* [What is expected] Copy out the lines of the records below, and only those lines, from the one with "frames_bind; try exact _; [|intros ?]" through the one with "Theorem lambda_handler_tenant_frame event", exactly as they appear.

* [Records for processing]
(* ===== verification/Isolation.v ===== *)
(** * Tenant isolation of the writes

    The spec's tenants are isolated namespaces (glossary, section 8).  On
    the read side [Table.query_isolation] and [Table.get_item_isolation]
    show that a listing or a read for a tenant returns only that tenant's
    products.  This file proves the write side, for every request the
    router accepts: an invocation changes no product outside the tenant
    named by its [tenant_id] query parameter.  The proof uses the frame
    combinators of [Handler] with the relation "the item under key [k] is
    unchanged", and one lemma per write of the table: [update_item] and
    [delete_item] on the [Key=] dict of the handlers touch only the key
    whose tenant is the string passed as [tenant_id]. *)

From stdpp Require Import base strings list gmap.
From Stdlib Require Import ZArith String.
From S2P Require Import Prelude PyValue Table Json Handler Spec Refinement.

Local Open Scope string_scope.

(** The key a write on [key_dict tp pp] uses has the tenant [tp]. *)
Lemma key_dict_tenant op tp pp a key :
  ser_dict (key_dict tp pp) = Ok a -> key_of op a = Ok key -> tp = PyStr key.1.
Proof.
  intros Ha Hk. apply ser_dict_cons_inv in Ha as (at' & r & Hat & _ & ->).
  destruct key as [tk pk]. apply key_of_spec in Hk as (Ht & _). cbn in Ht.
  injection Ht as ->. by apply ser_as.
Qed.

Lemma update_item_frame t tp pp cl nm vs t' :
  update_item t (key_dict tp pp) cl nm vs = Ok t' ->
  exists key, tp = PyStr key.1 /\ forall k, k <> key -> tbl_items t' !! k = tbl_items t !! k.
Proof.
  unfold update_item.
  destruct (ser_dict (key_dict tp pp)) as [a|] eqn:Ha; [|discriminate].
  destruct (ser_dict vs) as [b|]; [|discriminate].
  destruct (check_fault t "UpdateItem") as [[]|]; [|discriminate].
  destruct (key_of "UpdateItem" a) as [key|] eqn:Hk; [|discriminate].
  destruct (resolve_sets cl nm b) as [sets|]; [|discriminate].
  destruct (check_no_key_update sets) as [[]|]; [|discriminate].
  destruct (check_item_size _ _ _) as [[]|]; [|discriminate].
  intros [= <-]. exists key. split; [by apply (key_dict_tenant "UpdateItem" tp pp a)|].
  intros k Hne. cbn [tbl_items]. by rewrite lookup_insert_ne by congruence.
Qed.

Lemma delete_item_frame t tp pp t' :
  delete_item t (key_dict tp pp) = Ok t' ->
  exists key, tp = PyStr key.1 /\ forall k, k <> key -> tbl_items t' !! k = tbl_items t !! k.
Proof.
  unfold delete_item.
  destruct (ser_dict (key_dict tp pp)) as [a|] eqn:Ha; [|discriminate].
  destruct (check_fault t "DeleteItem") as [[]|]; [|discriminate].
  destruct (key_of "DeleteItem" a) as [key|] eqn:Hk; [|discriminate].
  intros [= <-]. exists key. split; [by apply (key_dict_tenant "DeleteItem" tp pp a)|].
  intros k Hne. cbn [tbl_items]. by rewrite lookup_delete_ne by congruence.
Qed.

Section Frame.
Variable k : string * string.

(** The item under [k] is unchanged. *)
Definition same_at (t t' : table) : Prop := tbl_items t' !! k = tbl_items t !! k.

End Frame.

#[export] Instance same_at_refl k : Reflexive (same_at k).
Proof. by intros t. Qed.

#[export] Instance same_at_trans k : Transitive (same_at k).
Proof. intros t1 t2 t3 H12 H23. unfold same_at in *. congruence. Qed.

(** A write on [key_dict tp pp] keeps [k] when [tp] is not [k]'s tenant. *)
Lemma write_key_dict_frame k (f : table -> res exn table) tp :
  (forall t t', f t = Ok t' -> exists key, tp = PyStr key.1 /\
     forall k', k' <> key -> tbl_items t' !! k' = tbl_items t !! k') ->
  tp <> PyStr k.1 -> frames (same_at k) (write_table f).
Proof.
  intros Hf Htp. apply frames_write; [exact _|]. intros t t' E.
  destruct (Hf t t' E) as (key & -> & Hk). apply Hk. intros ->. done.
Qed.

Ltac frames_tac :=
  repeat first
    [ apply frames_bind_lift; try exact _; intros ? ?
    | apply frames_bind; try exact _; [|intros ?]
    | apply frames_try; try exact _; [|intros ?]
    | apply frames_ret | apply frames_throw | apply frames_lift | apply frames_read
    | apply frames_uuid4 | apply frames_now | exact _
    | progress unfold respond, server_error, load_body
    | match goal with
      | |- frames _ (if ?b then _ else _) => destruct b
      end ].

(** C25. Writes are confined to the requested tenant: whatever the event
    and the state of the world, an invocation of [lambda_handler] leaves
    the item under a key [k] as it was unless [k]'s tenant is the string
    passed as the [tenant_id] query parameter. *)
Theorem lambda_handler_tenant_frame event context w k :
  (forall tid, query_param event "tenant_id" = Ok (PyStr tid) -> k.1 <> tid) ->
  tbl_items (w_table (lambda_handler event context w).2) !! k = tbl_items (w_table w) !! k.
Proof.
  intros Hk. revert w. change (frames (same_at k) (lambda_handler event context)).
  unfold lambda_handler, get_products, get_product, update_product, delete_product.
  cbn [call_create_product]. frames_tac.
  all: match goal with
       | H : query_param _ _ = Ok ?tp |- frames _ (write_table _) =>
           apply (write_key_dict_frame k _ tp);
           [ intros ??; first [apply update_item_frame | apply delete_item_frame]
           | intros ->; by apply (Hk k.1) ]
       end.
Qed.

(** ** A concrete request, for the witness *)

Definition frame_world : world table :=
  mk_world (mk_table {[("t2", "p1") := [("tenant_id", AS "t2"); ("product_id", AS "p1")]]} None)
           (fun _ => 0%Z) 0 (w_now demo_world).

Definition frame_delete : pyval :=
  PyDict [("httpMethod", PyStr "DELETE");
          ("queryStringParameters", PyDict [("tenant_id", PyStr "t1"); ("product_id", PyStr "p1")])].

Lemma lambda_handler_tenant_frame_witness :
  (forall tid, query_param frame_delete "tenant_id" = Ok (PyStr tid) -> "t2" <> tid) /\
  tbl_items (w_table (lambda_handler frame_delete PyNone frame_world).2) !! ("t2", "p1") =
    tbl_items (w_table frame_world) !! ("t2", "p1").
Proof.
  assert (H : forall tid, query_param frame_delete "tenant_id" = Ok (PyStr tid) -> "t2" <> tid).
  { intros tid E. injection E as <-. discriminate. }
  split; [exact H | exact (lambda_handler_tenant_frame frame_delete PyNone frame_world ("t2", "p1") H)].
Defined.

* [Exercise response]
    | apply frames_bind; try exact _; [|intros ?]
    | apply frames_try; try exact _; [|intros ?]
    | apply frames_ret | apply frames_throw | apply frames_lift | apply frames_read
    | apply frames_uuid4 | apply frames_now | exact _
    | progress unfold respond, server_error, load_body
    | match goal with
      | |- frames _ (if ?b then _ else _) => destruct b
      end ].

(** C25. Writes are confined to the requested tenant: whatever the event
    and the state of the world, an invocation of [lambda_handler] leaves
    the item under a key [k] as it was unless [k]'s tenant is the string
    passed as the [tenant_id] query parameter. *)
Theorem lambda_handler_tenant_frame event context w k :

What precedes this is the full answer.